◆ PROBLEM TO WORK ON ◆
Please restate, word for word, the lines below that begin at the one with "reading was put" and end at the one with "if flt x lo". Leave out all other lines.

◆ SUPPLIED ENTRIES ◆
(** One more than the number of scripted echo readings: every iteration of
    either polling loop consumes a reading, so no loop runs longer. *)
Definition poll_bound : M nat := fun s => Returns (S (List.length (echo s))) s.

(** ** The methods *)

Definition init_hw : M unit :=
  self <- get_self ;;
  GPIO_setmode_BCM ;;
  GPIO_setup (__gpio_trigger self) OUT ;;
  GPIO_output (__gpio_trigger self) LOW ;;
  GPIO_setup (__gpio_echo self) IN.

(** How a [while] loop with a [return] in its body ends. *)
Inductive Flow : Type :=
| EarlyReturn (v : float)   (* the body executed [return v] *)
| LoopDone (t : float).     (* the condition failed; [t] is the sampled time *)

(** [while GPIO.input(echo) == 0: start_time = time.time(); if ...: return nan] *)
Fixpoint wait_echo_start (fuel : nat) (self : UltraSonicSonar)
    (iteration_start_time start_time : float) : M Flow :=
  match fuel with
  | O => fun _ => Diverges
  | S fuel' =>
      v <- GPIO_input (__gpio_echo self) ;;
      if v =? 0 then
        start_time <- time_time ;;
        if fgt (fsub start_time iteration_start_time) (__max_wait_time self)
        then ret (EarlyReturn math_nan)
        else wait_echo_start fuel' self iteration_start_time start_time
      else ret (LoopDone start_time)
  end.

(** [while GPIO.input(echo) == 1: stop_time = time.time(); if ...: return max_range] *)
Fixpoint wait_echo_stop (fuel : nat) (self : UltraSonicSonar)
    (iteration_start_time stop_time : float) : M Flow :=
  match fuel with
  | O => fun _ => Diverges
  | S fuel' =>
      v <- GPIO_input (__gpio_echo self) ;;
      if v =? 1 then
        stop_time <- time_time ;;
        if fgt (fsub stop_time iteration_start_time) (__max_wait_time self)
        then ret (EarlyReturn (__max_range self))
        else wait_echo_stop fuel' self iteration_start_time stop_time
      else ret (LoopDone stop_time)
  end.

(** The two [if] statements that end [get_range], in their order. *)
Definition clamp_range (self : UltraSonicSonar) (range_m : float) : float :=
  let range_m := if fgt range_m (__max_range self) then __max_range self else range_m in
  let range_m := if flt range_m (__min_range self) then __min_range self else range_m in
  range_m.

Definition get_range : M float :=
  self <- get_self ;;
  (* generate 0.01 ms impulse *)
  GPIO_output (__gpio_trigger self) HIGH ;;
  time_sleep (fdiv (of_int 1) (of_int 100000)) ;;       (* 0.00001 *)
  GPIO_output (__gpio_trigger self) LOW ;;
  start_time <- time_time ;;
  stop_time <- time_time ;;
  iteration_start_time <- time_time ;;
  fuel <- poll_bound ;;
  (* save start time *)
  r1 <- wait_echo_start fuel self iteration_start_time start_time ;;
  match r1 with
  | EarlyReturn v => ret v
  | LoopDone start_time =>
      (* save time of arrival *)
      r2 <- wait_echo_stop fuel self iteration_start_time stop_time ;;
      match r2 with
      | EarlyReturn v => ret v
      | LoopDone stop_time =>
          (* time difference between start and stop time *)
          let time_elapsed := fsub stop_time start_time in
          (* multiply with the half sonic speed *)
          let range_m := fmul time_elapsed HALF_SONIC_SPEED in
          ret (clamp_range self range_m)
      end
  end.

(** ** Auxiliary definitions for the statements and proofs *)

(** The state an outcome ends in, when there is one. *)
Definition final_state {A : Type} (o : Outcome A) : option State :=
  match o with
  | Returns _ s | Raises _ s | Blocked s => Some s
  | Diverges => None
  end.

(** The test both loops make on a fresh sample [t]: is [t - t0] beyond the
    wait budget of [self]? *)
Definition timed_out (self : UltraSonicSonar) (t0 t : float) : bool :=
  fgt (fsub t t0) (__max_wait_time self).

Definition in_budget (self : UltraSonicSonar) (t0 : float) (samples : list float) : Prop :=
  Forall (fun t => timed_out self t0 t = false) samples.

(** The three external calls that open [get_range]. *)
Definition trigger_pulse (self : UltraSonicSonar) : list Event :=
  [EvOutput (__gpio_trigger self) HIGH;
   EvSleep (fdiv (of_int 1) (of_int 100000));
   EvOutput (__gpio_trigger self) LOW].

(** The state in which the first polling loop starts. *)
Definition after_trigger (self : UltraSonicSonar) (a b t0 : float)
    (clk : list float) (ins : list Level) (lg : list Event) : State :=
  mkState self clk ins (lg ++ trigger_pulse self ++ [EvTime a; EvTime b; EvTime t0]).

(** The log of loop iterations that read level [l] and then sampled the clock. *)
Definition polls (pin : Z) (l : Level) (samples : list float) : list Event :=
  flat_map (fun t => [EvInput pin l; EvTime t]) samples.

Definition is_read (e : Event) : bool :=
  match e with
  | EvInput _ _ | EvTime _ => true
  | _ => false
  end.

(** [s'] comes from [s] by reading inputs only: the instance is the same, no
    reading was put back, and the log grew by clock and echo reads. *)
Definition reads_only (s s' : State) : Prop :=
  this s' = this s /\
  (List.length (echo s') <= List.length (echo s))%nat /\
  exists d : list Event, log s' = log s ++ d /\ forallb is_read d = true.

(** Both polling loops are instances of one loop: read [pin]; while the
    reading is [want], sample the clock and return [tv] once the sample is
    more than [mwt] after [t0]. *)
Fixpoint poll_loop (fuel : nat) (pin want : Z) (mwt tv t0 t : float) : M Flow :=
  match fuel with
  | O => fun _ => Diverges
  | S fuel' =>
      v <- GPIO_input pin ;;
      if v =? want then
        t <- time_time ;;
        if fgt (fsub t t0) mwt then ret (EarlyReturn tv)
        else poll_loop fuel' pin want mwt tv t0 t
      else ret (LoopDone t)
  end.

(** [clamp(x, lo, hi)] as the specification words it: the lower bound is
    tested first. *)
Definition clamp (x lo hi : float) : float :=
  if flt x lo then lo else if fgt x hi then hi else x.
...
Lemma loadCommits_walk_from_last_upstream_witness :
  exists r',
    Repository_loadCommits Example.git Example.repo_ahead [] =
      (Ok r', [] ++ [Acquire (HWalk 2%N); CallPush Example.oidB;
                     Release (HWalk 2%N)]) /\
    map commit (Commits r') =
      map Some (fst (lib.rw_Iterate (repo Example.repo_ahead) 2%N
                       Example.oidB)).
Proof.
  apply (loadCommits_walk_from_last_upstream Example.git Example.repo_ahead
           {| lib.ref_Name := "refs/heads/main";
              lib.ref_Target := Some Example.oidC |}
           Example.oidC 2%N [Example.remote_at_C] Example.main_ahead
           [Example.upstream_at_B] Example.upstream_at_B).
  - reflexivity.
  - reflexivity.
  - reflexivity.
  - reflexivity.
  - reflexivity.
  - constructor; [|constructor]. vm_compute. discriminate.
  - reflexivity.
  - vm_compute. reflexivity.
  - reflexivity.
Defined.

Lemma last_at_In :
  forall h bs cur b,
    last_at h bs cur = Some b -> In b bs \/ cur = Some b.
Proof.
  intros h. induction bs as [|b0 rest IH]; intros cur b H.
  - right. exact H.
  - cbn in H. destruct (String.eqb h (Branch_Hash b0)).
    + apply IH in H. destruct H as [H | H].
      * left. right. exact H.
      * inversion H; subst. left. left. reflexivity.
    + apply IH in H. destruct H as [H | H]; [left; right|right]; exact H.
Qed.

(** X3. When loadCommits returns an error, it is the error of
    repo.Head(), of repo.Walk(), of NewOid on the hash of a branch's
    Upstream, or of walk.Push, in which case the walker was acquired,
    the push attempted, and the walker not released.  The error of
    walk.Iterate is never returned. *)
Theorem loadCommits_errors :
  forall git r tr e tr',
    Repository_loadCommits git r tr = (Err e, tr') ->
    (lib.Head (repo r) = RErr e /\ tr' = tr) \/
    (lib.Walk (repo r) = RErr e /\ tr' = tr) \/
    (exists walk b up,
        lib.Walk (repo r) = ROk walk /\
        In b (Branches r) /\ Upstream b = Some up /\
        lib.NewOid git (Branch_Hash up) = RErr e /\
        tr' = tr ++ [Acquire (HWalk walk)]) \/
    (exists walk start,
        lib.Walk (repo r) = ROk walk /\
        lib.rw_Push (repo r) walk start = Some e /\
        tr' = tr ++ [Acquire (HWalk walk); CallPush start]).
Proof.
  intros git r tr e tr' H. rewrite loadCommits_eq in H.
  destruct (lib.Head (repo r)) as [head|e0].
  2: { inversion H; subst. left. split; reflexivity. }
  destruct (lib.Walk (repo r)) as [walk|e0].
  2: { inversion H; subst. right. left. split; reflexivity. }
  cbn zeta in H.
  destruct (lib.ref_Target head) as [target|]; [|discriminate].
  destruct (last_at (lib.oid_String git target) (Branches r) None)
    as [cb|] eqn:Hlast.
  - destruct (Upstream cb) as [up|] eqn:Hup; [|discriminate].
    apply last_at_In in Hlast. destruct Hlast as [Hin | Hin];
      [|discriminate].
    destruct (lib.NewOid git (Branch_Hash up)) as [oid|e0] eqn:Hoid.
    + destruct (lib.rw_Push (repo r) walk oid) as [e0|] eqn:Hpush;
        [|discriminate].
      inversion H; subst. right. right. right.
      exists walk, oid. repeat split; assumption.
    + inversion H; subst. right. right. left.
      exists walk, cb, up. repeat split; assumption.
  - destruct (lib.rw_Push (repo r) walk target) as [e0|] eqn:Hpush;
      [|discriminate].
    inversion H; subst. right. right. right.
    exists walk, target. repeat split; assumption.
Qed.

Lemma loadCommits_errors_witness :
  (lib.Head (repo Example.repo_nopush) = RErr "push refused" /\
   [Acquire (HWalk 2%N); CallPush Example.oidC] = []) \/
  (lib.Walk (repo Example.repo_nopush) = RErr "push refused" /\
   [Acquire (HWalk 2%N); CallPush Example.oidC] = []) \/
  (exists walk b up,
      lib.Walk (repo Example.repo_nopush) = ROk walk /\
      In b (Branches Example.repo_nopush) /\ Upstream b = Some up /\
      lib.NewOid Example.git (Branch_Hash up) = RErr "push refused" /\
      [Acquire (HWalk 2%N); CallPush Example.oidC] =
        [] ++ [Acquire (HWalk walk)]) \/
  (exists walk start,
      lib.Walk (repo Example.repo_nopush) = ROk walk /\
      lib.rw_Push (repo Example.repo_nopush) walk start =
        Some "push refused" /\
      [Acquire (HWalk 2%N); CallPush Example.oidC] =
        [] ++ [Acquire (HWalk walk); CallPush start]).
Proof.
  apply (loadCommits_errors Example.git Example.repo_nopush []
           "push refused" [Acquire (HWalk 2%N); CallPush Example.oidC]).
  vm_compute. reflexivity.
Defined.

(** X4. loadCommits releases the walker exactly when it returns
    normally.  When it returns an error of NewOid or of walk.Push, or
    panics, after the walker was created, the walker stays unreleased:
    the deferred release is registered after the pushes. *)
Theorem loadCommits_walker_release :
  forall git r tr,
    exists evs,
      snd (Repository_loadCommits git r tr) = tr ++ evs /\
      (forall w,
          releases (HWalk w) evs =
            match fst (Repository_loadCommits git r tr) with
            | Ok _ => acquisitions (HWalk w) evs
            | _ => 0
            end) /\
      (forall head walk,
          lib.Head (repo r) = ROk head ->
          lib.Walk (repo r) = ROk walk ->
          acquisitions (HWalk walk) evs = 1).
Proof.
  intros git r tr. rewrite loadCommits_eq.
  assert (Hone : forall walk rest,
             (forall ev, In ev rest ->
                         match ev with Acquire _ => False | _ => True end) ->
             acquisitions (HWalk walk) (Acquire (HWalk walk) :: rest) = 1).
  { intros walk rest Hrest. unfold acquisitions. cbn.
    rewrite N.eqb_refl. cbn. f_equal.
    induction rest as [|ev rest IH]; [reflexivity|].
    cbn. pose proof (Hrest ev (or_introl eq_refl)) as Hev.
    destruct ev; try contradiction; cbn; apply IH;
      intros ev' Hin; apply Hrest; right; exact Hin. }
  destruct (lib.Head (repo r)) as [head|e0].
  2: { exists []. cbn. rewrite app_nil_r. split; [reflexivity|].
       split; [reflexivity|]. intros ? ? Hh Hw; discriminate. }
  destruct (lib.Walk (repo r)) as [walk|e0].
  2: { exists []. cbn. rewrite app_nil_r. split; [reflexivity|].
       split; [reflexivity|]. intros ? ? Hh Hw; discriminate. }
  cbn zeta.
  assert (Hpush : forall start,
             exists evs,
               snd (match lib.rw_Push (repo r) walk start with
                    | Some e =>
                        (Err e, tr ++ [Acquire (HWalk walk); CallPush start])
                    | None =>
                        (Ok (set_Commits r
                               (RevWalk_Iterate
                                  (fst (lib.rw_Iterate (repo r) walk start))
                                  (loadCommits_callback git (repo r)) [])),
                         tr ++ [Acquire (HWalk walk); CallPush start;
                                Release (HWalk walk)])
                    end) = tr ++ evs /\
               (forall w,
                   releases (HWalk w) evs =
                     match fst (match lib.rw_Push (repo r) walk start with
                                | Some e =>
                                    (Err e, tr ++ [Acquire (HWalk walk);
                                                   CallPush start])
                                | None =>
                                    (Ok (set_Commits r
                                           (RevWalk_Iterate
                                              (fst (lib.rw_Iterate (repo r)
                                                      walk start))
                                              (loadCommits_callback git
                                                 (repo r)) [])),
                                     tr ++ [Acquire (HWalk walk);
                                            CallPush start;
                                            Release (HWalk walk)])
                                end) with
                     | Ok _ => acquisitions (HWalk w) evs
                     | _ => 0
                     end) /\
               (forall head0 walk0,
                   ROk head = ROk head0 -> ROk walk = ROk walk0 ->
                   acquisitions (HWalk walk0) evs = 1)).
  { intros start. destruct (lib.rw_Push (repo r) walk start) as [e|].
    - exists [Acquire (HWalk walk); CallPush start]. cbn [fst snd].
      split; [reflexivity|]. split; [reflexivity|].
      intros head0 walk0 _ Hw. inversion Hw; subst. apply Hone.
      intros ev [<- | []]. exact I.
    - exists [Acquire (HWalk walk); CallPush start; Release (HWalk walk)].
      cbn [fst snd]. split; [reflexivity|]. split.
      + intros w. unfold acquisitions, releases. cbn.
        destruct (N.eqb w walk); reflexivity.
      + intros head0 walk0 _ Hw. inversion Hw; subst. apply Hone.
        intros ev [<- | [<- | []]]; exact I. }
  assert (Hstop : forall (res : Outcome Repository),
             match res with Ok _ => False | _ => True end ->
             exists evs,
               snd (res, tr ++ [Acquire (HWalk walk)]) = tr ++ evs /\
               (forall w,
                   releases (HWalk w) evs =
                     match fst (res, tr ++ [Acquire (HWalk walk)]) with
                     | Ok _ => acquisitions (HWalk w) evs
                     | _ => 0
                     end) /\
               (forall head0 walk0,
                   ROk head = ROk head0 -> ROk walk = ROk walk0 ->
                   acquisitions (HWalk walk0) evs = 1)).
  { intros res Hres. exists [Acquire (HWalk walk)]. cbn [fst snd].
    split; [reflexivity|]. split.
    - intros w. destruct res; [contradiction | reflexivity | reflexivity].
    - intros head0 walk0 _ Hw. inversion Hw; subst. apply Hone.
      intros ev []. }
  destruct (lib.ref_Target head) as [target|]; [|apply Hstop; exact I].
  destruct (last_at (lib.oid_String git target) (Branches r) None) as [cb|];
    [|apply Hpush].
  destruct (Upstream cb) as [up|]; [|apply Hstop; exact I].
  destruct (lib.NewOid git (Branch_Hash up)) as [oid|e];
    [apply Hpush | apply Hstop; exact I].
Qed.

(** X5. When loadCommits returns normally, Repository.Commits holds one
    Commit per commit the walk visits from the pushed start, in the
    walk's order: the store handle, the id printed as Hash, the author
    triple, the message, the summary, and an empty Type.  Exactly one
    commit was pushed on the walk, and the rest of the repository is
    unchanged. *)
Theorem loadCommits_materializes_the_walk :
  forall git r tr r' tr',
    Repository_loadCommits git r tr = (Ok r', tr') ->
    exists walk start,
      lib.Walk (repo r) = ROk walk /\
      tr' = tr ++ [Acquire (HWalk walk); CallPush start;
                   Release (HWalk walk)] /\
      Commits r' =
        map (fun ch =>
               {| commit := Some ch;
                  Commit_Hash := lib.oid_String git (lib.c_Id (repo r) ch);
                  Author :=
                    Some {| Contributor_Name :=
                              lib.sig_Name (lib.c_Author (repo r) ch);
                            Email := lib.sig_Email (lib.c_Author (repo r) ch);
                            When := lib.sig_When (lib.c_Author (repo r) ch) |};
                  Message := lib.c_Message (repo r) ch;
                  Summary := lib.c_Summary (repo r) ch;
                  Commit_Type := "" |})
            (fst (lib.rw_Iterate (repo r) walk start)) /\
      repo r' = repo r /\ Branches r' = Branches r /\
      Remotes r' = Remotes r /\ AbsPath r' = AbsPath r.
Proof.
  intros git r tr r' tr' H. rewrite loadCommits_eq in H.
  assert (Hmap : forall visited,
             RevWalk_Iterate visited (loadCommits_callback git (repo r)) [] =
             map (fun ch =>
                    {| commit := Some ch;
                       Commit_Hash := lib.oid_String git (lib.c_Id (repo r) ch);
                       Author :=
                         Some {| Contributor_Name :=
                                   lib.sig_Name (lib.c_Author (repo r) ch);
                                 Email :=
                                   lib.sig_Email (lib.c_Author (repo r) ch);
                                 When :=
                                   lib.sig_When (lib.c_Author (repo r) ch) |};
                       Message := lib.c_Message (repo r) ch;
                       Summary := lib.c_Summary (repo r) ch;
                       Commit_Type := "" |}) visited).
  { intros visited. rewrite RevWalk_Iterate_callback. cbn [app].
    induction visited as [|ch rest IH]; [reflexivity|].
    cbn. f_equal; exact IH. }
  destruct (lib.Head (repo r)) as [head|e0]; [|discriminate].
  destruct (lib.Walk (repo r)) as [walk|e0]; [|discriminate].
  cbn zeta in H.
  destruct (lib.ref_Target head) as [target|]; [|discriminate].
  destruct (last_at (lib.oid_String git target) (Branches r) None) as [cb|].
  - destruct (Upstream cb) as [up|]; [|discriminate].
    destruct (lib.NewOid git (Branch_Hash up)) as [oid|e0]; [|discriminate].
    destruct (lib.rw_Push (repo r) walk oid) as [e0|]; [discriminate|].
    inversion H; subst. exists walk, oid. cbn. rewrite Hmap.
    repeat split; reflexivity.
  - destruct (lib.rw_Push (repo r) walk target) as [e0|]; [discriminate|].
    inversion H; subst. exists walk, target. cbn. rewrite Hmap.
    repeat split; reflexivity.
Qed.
==
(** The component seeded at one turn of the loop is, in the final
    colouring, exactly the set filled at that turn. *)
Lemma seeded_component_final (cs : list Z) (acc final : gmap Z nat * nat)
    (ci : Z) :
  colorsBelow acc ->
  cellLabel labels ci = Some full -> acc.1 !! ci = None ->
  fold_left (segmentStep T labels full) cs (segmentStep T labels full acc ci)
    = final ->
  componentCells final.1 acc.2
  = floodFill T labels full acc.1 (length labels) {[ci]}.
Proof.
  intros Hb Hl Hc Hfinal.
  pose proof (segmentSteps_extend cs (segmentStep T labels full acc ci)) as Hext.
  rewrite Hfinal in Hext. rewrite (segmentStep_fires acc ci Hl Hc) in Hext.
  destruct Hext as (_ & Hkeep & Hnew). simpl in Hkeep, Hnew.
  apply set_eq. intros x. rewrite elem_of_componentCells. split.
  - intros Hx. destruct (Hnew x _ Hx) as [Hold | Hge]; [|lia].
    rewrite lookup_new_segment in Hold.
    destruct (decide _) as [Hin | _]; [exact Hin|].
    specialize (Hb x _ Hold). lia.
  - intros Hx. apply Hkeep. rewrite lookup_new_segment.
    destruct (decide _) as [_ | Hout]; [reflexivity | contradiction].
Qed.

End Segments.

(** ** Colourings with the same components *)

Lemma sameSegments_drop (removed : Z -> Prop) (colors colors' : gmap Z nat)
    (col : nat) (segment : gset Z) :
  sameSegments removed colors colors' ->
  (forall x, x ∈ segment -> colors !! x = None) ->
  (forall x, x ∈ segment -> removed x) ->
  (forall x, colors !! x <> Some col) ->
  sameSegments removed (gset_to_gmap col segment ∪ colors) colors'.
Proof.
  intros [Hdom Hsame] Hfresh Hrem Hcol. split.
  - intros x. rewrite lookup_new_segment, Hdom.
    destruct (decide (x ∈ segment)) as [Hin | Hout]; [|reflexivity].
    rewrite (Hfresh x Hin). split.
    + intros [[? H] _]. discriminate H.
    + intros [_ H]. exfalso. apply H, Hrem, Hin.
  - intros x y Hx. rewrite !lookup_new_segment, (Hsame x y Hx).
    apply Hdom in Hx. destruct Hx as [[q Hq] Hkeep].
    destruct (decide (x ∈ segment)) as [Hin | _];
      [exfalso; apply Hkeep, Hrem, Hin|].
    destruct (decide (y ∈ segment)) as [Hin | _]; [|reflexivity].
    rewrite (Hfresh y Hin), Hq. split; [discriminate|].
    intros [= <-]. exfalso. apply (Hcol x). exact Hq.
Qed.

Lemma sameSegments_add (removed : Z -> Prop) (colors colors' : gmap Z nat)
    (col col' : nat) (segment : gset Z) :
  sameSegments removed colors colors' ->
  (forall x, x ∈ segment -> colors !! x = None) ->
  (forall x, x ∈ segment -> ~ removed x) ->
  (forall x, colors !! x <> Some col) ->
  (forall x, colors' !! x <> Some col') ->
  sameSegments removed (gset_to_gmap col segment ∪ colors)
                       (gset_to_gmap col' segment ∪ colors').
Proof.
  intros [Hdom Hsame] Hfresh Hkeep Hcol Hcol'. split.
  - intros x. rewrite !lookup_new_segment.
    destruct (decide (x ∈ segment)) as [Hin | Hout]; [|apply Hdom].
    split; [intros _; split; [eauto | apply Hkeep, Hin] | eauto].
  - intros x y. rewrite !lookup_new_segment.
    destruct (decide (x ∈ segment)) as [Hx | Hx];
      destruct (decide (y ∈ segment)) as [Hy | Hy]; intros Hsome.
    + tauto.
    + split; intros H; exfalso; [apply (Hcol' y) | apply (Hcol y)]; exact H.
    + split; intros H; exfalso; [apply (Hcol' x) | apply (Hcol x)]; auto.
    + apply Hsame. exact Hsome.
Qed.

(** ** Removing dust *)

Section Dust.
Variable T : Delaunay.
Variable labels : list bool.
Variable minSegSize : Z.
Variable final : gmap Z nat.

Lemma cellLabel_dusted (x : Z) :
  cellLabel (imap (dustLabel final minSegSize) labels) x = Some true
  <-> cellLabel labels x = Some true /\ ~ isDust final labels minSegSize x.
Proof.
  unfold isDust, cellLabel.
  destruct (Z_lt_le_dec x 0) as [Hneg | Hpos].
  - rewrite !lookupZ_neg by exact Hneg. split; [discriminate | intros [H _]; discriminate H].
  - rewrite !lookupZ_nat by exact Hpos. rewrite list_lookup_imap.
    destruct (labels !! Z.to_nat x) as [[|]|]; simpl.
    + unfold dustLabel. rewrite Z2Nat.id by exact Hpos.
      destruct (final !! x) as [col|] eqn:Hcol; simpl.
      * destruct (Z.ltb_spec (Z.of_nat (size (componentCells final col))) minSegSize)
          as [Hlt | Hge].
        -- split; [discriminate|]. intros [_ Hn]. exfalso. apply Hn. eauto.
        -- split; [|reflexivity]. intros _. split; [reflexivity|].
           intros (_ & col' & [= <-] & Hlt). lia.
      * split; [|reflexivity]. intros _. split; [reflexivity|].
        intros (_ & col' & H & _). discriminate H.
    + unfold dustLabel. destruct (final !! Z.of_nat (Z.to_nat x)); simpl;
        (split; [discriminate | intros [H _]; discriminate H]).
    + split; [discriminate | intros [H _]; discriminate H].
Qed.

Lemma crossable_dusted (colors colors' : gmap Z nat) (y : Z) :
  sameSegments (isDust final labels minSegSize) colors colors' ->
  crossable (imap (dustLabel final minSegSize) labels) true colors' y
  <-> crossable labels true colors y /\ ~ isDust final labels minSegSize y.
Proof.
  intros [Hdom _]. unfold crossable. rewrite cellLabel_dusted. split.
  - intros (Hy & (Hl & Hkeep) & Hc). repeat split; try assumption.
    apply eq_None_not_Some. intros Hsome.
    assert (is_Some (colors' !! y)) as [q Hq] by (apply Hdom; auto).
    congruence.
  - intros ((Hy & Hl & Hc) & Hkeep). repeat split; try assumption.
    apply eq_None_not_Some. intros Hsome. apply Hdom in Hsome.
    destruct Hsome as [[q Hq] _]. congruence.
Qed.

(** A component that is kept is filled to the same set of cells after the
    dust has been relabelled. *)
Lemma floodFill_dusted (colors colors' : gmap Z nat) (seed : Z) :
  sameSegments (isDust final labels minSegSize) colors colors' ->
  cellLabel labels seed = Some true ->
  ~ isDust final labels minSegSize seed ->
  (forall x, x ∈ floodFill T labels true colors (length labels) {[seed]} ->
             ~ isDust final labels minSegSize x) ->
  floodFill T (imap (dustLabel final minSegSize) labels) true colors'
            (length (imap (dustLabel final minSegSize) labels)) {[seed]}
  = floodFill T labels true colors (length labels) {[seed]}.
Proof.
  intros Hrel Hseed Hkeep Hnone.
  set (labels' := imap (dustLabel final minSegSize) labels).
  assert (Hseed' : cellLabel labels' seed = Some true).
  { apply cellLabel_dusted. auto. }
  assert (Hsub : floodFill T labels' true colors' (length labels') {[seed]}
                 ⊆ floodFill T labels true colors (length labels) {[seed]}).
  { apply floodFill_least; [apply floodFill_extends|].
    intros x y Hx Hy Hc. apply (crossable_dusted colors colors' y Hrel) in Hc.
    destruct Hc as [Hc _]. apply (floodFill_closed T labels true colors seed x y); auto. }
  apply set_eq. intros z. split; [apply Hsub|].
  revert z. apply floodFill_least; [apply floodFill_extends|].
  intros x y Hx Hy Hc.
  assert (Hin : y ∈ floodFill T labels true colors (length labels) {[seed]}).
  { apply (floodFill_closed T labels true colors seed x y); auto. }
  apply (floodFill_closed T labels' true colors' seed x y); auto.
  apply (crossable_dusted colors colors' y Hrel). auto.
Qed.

◆ EXPECTED ANSWER ◆
    reading was put back, and the log grew by clock and echo reads. *)
Definition reads_only (s s' : State) : Prop :=
  this s' = this s /\
  (List.length (echo s') <= List.length (echo s))%nat /\
  exists d : list Event, log s' = log s ++ d /\ forallb is_read d = true.

(** Both polling loops are instances of one loop: read [pin]; while the
    reading is [want], sample the clock and return [tv] once the sample is
    more than [mwt] after [t0]. *)
Fixpoint poll_loop (fuel : nat) (pin want : Z) (mwt tv t0 t : float) : M Flow :=
  match fuel with
  | O => fun _ => Diverges
  | S fuel' =>
      v <- GPIO_input pin ;;
      if v =? want then
        t <- time_time ;;
        if fgt (fsub t t0) mwt then ret (EarlyReturn tv)
        else poll_loop fuel' pin want mwt tv t0 t
      else ret (LoopDone t)
  end.

(** [clamp(x, lo, hi)] as the specification words it: the lower bound is
    tested first. *)
Definition clamp (x lo hi : float) : float :=
  if flt x lo then lo else if fgt x hi then hi else x.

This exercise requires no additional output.